To do :: Restate exactly the lines from the top of the listing below to the line containing "Definition get_node (q"; the remaining lines are not wanted.

Supplied records ::
(* ===== verification/EventQueue.v ===== *)
(** Queues of allocated nodes over src/src/data/linkedlist.c, as the macros
    arrow_linked_list_add_node_last and arrow_linked_list_del_node_first build them:
    src/src/arrow/events.c has two of them. A node is a link and its contents, at
    the address that allocating gave it. *)
From S2P Require Import Prelude LinkedList.

Module EventQueue.
Import LinkedList.

Record queue (A : Type) := mk_queue { q_root : Z; q_links : heap; q_nodes : gmap Z A }.
Arguments mk_queue {A} _ _ _.
Arguments q_root {A} _.
Arguments q_links {A} _.
Arguments q_nodes {A} _.

Section queue.
Context {A : Type}.
Context (new_node : heap -> option Z).

(** A node from the allocator, set and with its link cleared; NULL without memory. *)
Definition alloc_node (q : queue A) (a : A) : queue A * Z :=
  match new_node (q_links q) with
  | Some el => (mk_queue (q_root q) (<[el := NULL]> (q_links q)) (<[el := a]> (q_nodes q)), el)
  | None => (q, NULL)
  end.
Definition get_node (q : queue A) (el : Z) : option A := q_nodes q !! el.
Definition set_node (q : queue A) (el : Z) (a : A) : queue A := mk_queue (q_root q) (q_links q) (<[el := a]> (q_nodes q)).
Definition free_node (q : queue A) (el : Z) : queue A := mk_queue (q_root q) (delete el (q_links q)) (delete el (q_nodes q)).

Definition add_node_last (q : queue A) (el : Z) : option (queue A) :=
  '(links, root) ← arrow_linked_list_add_node_last (q_links q) (q_root q) el; Some (mk_queue root links (q_nodes q)).
Definition del_node_first (q : queue A) : option (queue A) :=
  '(links, root) ← arrow_linked_list_del_node_first (q_links q) (q_root q); Some (mk_queue root links (q_nodes q)).

(** The loop that counts the nodes. *)
Definition count (q : queue A) : option Z :=
  for_each (nodes_fuel (q_links q)) (fun _ => q_links q) (fun _ n => Some (n + 1)) (q_root q) 0.

(** The macro [linked_list_find_node] with a comparison that may be undefined: the first node
    it accepts, and its contents. *)
Fixpoint find_node (fuel : nat) (q : queue A) (eq : A -> option bool) (p : Z) : option (option (Z * A)) :=
  match fuel with
  | O => None
  | S fuel' =>
      if p =? NULL then Some None else
      a ← get_node q p;
      e ← eq a;
      if (e : bool) then Some (Some (p, a)) else next ← q_links q !! p; find_node fuel' q eq next
  end.
Definition linked_list_find_node (q : queue A) (eq : A -> option bool) : option (option (Z * A)) := find_node (nodes_fuel (q_links q)) q eq (q_root q).

(** ** Sequences *)

(** The queue holds [l] in order, in nodes of its own, and no node is lost. *)
Record holds (q : queue A) (ps : list Z) (l : list A) : Prop := {
  h_list : is_list (q_links q) (q_root q) ps;
  h_nodes : Forall2 (fun p a => q_nodes q !! p = Some a) ps l;
  h_links : dom (q_links q) = list_to_set ps;
  h_dom : dom (q_nodes q) = list_to_set ps;
}.

Context (Hnew : forall links el, new_node links = Some el -> links !! el = None /\ el <> NULL).

Lemma holds_empty : holds (mk_queue NULL ∅ ∅) [] [].
Proof. by split; rewrite ?dom_empty_L. Qed.

Lemma holds_NoDup q ps l : holds q ps l -> NoDup ps.
Proof. intros Hq. eapply is_list_NoDup, Hq. Qed.

Lemma holds_root q ps l : holds q ps l -> q_root q = default NULL (head ps).
Proof. intros [Hl _ _ _]. destruct ps; [exact Hl | apply Hl]. Qed.

(** The root is NULL exactly when nothing is queued. *)
Lemma holds_null q ps l : holds q ps l -> (q_root q =? NULL) = match l with [] => true | _ => false end.
Proof.
  intros Hq. pose proof (h_nodes _ _ _ Hq) as Hn. pose proof (h_list _ _ _ Hq) as Hl. destruct Hn as [|p a ps l _ _]; cbn in Hl.
  - by rewrite Hl.
  - destruct Hl as (-> & Hp & _). by apply Z.eqb_neq.
Qed.

Lemma holds_length q ps l : holds q ps l -> length ps = length l.
Proof. intros Hq. eapply Forall2_length, Hq. Qed.

Lemma holds_fresh q ps l el : holds q ps l -> q_links q !! el = None -> el ∉ ps.
Proof. intros Hq Hel Hin. apply not_elem_of_dom in Hel. rewrite (h_links _ _ _ Hq) in Hel. by apply Hel, elem_of_list_to_set. Qed.

(** A node that is taken, set and given back leaves the queue as it was. *)
Lemma alloc_free q ps l a b el q1 : holds q ps l -> alloc_node q a = (q1, el) -> el <> NULL -> free_node (set_node q1 el b) el = q.
Proof.
  intros Hq. unfold alloc_node. destruct (new_node (q_links q)) as [x|] eqn:E; [|by intros [= <- <-]]. intros [= <- <-] _. destruct (Hnew _ _ E) as [Hx _].
  assert (Hnx : q_nodes q !! x = None) by (apply not_elem_of_dom; rewrite (h_dom _ _ _ Hq), <- (h_links _ _ _ Hq); by apply not_elem_of_dom).
  unfold free_node, set_node. cbn [q_root q_links q_nodes]. rewrite !delete_insert_eq, !delete_id by done. by destruct q.
Qed.

Lemma alloc_get q a b el q1 : alloc_node q a = (q1, el) -> el <> NULL -> get_node (set_node q1 el b) el = Some b /\ get_node q1 el = Some a /\ q_root q1 = q_root q.
Proof.
  unfold alloc_node. destruct (new_node (q_links q)) as [x|]; [|by intros [= <- <-]]. intros [= <- <-] _. unfold get_node, set_node. cbn [q_nodes q_root]. by rewrite !lookup_insert_eq.
Qed.

(** The nodes at [ps] while another one changes. *)
Lemma nodes_insert (h : gmap Z A) ps l el b : el ∉ ps -> Forall2 (fun p a => h !! p = Some a) ps l -> Forall2 (fun p a => <[el := b]> h !! p = Some a) ps l.
Proof.
  intros Hin Hn. induction Hn as [|p a ps l Hp _ IH]; [constructor|]. apply not_elem_of_cons in Hin as [Hne Hin]. constructor; [by rewrite lookup_insert_ne | by apply IH].
Qed.
Lemma nodes_delete (h : gmap Z A) ps l el : el ∉ ps -> Forall2 (fun p a => h !! p = Some a) ps l -> Forall2 (fun p a => delete el h !! p = Some a) ps l.
Proof.
  intros Hin Hn. induction Hn as [|p a ps l Hp _ IH]; [constructor|]. apply not_elem_of_cons in Hin as [Hne Hin]. constructor; [by rewrite lookup_delete_ne | by apply IH].
Qed.

(** Appending a new node. *)
Lemma add_last_holds q ps l a b el q1 : holds q ps l -> alloc_node q a = (q1, el) -> el <> NULL ->
  exists q2, add_node_last (set_node q1 el b) el = Some q2 /\ holds q2 (ps ++ [el]) (l ++ [b]).
Proof.
  intros Hq. unfold alloc_node. destruct (new_node (q_links q)) as [x|] eqn:E; [|by intros [= <- <-]]. intros [= <- <-] Hx0. destruct (Hnew _ _ E) as [Hx _].
  pose proof (holds_fresh _ _ _ _ Hq Hx) as Hin. destruct Hq as [Hl Hn Hk Hd]. unfold add_node_last, set_node. cbn [q_root q_links q_nodes].
  assert (Hl1 : is_list (<[x := NULL]> (q_links q)) (q_root q) ps) by by apply is_list_store.
  destruct (add_last_list _ _ _ x Hl1 (mk_is_Some _ _ (lookup_insert_eq _ _ _)) Hx0 Hin) as (h' & r' & Ea & Hl').
  unfold arrow_linked_list_add_node_last. rewrite Ea. cbn [mbind option_bind]. eexists. split; [done|]. split; cbn [q_root q_links q_nodes].
  - done.
  - apply Forall2_app.
    + rewrite insert_insert_eq. by apply nodes_insert.
    + constructor; [|constructor]. by rewrite insert_insert_eq, lookup_insert_eq.
  - apply set_eq. intros y. rewrite list_to_set_app_L, elem_of_union, <- Hk. cbn [list_to_set]. rewrite union_empty_r_L, elem_of_singleton, !elem_of_dom.
    destruct (decide (y = x)) as [-> | Hne].
    + split; [by right|]. intros _. apply is_list_lseg in Hl'. eapply lseg_elem; [exact Hl'|]. apply elem_of_app. right. by left.
    + destruct (decide (y ∈ ps)) as [Hy | Hy].
      * split; intros _; [left; rewrite <- elem_of_dom, Hk; by apply elem_of_list_to_set|]. apply is_list_lseg in Hl'. eapply lseg_elem; [exact Hl'|]. apply elem_of_app. by left.
      * rewrite (add_last_frame _ _ _ _ _ _ Hl1 Hx0 Hin Ea y Hne Hy), lookup_insert_ne by done. naive_solver.
  - rewrite insert_insert_eq, dom_insert_L, Hd, list_to_set_app_L. cbn [list_to_set]. set_solver.
Qed.

(** Taking the first node out and giving it back. *)
Lemma del_first_holds q p ps a l : holds q (p :: ps) (a :: l) ->
  exists q1, del_node_first q = Some q1 /\ q_nodes q1 = q_nodes q /\ holds (free_node q1 p) ps l.
Proof.
  intros [Hl Hn Hk Hd]. pose proof (is_list_NoDup _ _ _ Hl) as Hnd. apply NoDup_cons in Hnd as [Hp Hnd]. apply Forall2_cons in Hn as [_ Hn].
  pose proof Hl as (Hr & Hp0 & n & Hpn & Hl2). unfold del_node_first, arrow_linked_list_del_node_first, arrow_linked_list_del. rewrite Hr.
  unfold nodes_fuel. cbn [del_loop]. rewrite (proj2 (Z.eqb_neq p NULL) Hp0), Hpn. cbn [mbind option_bind]. rewrite Z.eqb_refl. change (negb (NULL =? NULL)) with false. cbv iota.
  rewrite store_live by by eexists. cbn [mbind option_bind]. eexists. split; [done|]. split; [done|]. split; cbn [free_node q_root q_links q_nodes].
  - rewrite delete_insert_eq. apply (is_list_same (q_links q)); [|done]. intros y Hy. rewrite lookup_delete_ne; [done|]. by intros ->.
  - by apply nodes_delete.
  - rewrite delete_insert_eq, dom_delete_L, Hk. cbn [list_to_set]. apply set_eq. intros y. rewrite elem_of_difference, elem_of_union, !elem_of_singleton, elem_of_list_to_set.
    split; [intros [[-> | ?] ?]; done|]. intros Hy. split; [by right|]. by intros ->.
  - rewrite dom_delete_L, Hd. cbn [list_to_set]. apply set_eq. intros y. rewrite elem_of_difference, elem_of_union, !elem_of_singleton, elem_of_list_to_set.
    split; [intros [[-> | ?] ?]; done|]. intros Hy. split; [by right|]. by intros ->.
Qed.

Lemma count_holds q ps l : holds q ps l -> count q = Some (zlen l).
Proof.
  intros Hq. unfold count. rewrite (for_each_list _ _ ps); [|by intros p st st' _ | apply Hq |].
  - unfold zlen. rewrite <- (holds_length _ _ _ Hq). replace (Z.of_nat (length ps)) with (0 + Z.of_nat (length ps)) by lia. generalize 0. clear.
    induction ps as [|p ps IH]; intros n; cbn [fold_opt mbind option_bind length]; [f_equal; lia|]. rewrite IH. f_equal. lia.
  - pose proof (is_list_size _ _ _ (h_list _ _ _ Hq)). unfold nodes_fuel. lia.
Qed.

(** Looking for a node: the first of the sequence that is accepted. *)
Inductive found (f : A -> bool) : list Z -> list A -> option (Z * A) -> Prop :=
  | found_none ps l : Forall (fun a => f a = false) l -> found f ps l None
  | found_some ps1 p ps2 l1 a l2 : length ps1 = length l1 -> Forall (fun a => f a = false) l1 -> f a = true -> found f (ps1 ++ p :: ps2) (l1 ++ a :: l2) (Some (p, a)).

Lemma find_node_from q (eq : A -> option bool) (f : A -> bool) : forall fuel p ps l, is_list (q_links q) p ps -> Forall2 (fun p a => q_nodes q !! p = Some a) ps l -> (forall a, a ∈ l -> eq a = Some (f a)) -> (length ps < fuel)%nat ->
  exists r, find_node fuel q eq p = Some r /\ found f ps l r.
Proof.
  induction fuel as [|fuel IH]; intros p ps l Hl Hn Heq Hf; [lia|]. cbn [find_node]. destruct Hn as [|x a ps l Hx Hn]; cbn [is_list] in Hl.
  - subst p. exists None. split; [done | by constructor].
  - destruct Hl as (-> & Hx0 & nx & Hnx & Hl). cbn [length] in Hf. rewrite (proj2 (Z.eqb_neq x NULL) Hx0). unfold get_node. rewrite Hx. cbn [mbind option_bind]. rewrite (Heq a) by left. cbn [mbind option_bind]. destruct (f a) eqn:Ef.
    + exists (Some (x, a)). split; [done|]. by apply (found_some f [] x ps [] a l).
    + rewrite Hnx. cbn [mbind option_bind]. destruct (IH nx ps l Hl Hn) as (r & E & Hr); [intros b Hb; apply Heq; by right | lia |]. exists r. split; [done|].
      destruct Hr as [ps l Hr | ps1 p ps2 l1 b l2 Hlen Hr Hb]; [apply found_none; by constructor|]. apply (found_some f (x :: ps1) p ps2 (a :: l1) b l2); [cbn; by f_equal | by constructor | done].
Qed.

Lemma find_node_holds q ps l eq f : holds q ps l -> (forall a, a ∈ l -> eq a = Some (f a)) -> exists r, linked_list_find_node q eq = Some r /\ found f ps l r.
Proof.
  intros Hq Heq. apply find_node_from; [apply Hq | apply Hq | done |]. pose proof (is_list_size _ _ _ (h_list _ _ _ Hq)). unfold nodes_fuel. lia.
Qed.

Lemma found_head f ps l r : found f ps l r -> snd <$> r = head (filter (fun a => f a = true) l).
Proof.
  assert (Hno : forall l1, Forall (fun a => f a = false) l1 -> filter (fun a => f a = true) l1 = []).
  { induction 1 as [|a l1 Ha _ IH]; [done|]. rewrite filter_cons, decide_False by by rewrite Ha. done. }
  intros [ps' l' Hl | ps1 p ps2 l1 a l2 _ Hl Ha]; [by rewrite Hno|]. rewrite filter_app, Hno by done. cbn [app]. by rewrite filter_cons, decide_True.
Qed.

(** The contents of a node that is found are replaced. *)
Lemma set_holds q ps1 p ps2 l1 a l2 b : length ps1 = length l1 -> holds q (ps1 ++ p :: ps2) (l1 ++ a :: l2) -> holds (set_node q p b) (ps1 ++ p :: ps2) (l1 ++ b :: l2).
Proof.
  intros Hlen Hq. pose proof (holds_NoDup _ _ _ Hq) as Hnd. destruct Hq as [Hl Hn Hk Hd]. split; cbn [set_node q_root q_links q_nodes]; [done | | done |].
  - apply Forall2_app_inv in Hn as [H1 H2]; [|done]. apply Forall2_cons in H2 as [_ H2]. apply NoDup_app in Hnd as (_ & Hin & Hnd). apply NoDup_cons in Hnd as [Hp _]. apply Forall2_app; [|constructor].
    + apply nodes_insert; [|done]. intros Hp1. apply (Hin p Hp1). left.
    + apply lookup_insert_eq.
    + by apply nodes_insert.
  - rewrite dom_insert_L, Hd. apply set_eq. intros y. rewrite elem_of_union, elem_of_singleton, elem_of_list_to_set. split; [intros [-> | Hy]; [apply elem_of_app; right; left | done]|]. by right.
Qed.

End queue.
End EventQueue.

Task result ::
(* ===== verification/EventQueue.v ===== *)
(** Queues of allocated nodes over src/src/data/linkedlist.c, as the macros
    arrow_linked_list_add_node_last and arrow_linked_list_del_node_first build them:
    src/src/arrow/events.c has two of them. A node is a link and its contents, at
    the address that allocating gave it. *)
From S2P Require Import Prelude LinkedList.

Module EventQueue.
Import LinkedList.

Record queue (A : Type) := mk_queue { q_root : Z; q_links : heap; q_nodes : gmap Z A }.
Arguments mk_queue {A} _ _ _.
Arguments q_root {A} _.
Arguments q_links {A} _.
Arguments q_nodes {A} _.

Section queue.
Context {A : Type}.
Context (new_node : heap -> option Z).

(** A node from the allocator, set and with its link cleared; NULL without memory. *)
Definition alloc_node (q : queue A) (a : A) : queue A * Z :=
  match new_node (q_links q) with
  | Some el => (mk_queue (q_root q) (<[el := NULL]> (q_links q)) (<[el := a]> (q_nodes q)), el)
  | None => (q, NULL)
  end.
Definition get_node (q : queue A) (el : Z) : option A := q_nodes q !! el.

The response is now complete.